**EXERCISE OBJECTIVE:**
Begin at the line below that has "Definition code_block_text (language" and stop after the line that has "dq) options) in". Please restate only those lines, word for word.

**DATA FOR PROCESSING:**
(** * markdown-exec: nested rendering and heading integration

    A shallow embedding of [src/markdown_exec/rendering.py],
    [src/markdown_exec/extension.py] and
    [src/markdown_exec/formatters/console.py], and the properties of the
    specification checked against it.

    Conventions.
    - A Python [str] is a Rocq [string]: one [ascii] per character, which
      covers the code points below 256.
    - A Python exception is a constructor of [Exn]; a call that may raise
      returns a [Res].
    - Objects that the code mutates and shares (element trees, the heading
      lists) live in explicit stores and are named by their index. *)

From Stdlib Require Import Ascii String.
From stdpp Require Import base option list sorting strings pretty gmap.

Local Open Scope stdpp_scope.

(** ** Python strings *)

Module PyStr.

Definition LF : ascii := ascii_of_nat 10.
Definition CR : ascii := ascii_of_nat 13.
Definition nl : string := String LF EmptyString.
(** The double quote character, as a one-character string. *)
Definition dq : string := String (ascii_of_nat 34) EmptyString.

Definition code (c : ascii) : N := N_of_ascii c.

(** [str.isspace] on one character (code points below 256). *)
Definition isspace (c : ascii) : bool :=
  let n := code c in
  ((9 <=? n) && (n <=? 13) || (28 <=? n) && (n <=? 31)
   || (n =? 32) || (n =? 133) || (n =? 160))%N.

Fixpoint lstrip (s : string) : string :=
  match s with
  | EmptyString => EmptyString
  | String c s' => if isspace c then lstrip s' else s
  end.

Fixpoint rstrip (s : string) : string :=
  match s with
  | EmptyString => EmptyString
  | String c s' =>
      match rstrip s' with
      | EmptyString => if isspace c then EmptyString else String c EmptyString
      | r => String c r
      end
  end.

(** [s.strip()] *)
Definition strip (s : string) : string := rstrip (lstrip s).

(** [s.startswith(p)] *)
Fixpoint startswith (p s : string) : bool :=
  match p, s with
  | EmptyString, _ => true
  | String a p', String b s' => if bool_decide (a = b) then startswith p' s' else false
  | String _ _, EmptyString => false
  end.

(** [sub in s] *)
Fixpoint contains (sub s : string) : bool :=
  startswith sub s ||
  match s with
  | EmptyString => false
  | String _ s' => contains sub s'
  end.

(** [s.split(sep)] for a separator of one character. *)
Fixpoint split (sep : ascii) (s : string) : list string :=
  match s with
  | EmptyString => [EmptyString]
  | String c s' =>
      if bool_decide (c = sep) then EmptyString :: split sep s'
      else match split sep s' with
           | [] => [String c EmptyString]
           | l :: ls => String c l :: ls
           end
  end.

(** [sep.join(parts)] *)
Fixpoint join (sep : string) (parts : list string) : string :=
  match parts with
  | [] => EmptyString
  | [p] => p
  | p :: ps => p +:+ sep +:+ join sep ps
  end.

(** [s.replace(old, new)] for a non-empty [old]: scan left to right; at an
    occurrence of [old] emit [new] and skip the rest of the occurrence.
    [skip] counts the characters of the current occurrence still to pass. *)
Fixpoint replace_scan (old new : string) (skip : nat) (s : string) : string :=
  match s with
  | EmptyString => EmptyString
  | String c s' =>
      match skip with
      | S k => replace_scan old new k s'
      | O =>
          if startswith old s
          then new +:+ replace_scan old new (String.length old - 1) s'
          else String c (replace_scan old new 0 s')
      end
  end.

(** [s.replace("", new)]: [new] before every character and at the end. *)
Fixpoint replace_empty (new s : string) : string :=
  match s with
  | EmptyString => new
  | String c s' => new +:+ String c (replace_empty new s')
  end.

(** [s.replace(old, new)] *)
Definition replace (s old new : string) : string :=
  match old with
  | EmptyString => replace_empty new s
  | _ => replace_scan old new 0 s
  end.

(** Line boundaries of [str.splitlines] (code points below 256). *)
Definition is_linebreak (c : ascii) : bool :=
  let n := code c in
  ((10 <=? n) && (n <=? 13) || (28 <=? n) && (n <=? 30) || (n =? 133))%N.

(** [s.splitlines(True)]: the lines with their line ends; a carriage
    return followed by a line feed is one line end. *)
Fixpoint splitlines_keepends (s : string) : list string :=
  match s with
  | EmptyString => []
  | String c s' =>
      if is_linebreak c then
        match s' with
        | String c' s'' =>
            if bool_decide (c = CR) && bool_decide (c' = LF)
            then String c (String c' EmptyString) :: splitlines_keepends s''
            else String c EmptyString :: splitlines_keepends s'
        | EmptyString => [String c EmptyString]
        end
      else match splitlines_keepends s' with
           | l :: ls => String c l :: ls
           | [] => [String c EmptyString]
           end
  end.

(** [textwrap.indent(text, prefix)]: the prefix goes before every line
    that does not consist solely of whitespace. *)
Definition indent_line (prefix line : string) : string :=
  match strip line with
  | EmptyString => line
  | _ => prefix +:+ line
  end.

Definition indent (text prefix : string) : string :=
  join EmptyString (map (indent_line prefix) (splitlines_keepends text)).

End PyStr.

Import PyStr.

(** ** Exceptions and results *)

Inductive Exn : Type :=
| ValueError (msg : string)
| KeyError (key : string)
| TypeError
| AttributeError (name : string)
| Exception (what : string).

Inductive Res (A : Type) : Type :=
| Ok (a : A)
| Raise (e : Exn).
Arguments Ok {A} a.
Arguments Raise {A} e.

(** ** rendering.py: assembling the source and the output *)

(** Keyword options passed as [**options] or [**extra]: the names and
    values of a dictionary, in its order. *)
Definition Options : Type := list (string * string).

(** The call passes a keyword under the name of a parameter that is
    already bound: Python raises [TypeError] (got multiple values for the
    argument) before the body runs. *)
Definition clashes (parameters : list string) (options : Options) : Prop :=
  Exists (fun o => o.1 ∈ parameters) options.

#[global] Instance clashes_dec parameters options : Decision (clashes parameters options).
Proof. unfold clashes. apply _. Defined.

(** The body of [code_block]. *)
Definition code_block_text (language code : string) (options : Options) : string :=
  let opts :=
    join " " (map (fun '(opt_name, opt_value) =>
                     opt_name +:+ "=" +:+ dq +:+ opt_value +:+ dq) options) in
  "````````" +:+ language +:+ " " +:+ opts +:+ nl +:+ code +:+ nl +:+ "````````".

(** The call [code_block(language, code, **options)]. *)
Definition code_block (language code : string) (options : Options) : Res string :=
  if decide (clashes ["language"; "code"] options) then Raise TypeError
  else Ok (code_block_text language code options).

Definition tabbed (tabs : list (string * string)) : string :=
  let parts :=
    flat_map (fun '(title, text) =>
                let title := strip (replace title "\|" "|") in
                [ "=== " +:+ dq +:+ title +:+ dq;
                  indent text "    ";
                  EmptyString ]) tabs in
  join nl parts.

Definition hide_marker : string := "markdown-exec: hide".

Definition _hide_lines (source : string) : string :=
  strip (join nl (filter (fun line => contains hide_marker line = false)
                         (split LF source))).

**RESPONSE AREA:**
Definition code_block_text (language code : string) (options : Options) : string :=
  let opts :=
    join " " (map (fun '(opt_name, opt_value) =>
                     opt_name +:+ "=" +:+ dq +:+ opt_value +:+ dq) options) in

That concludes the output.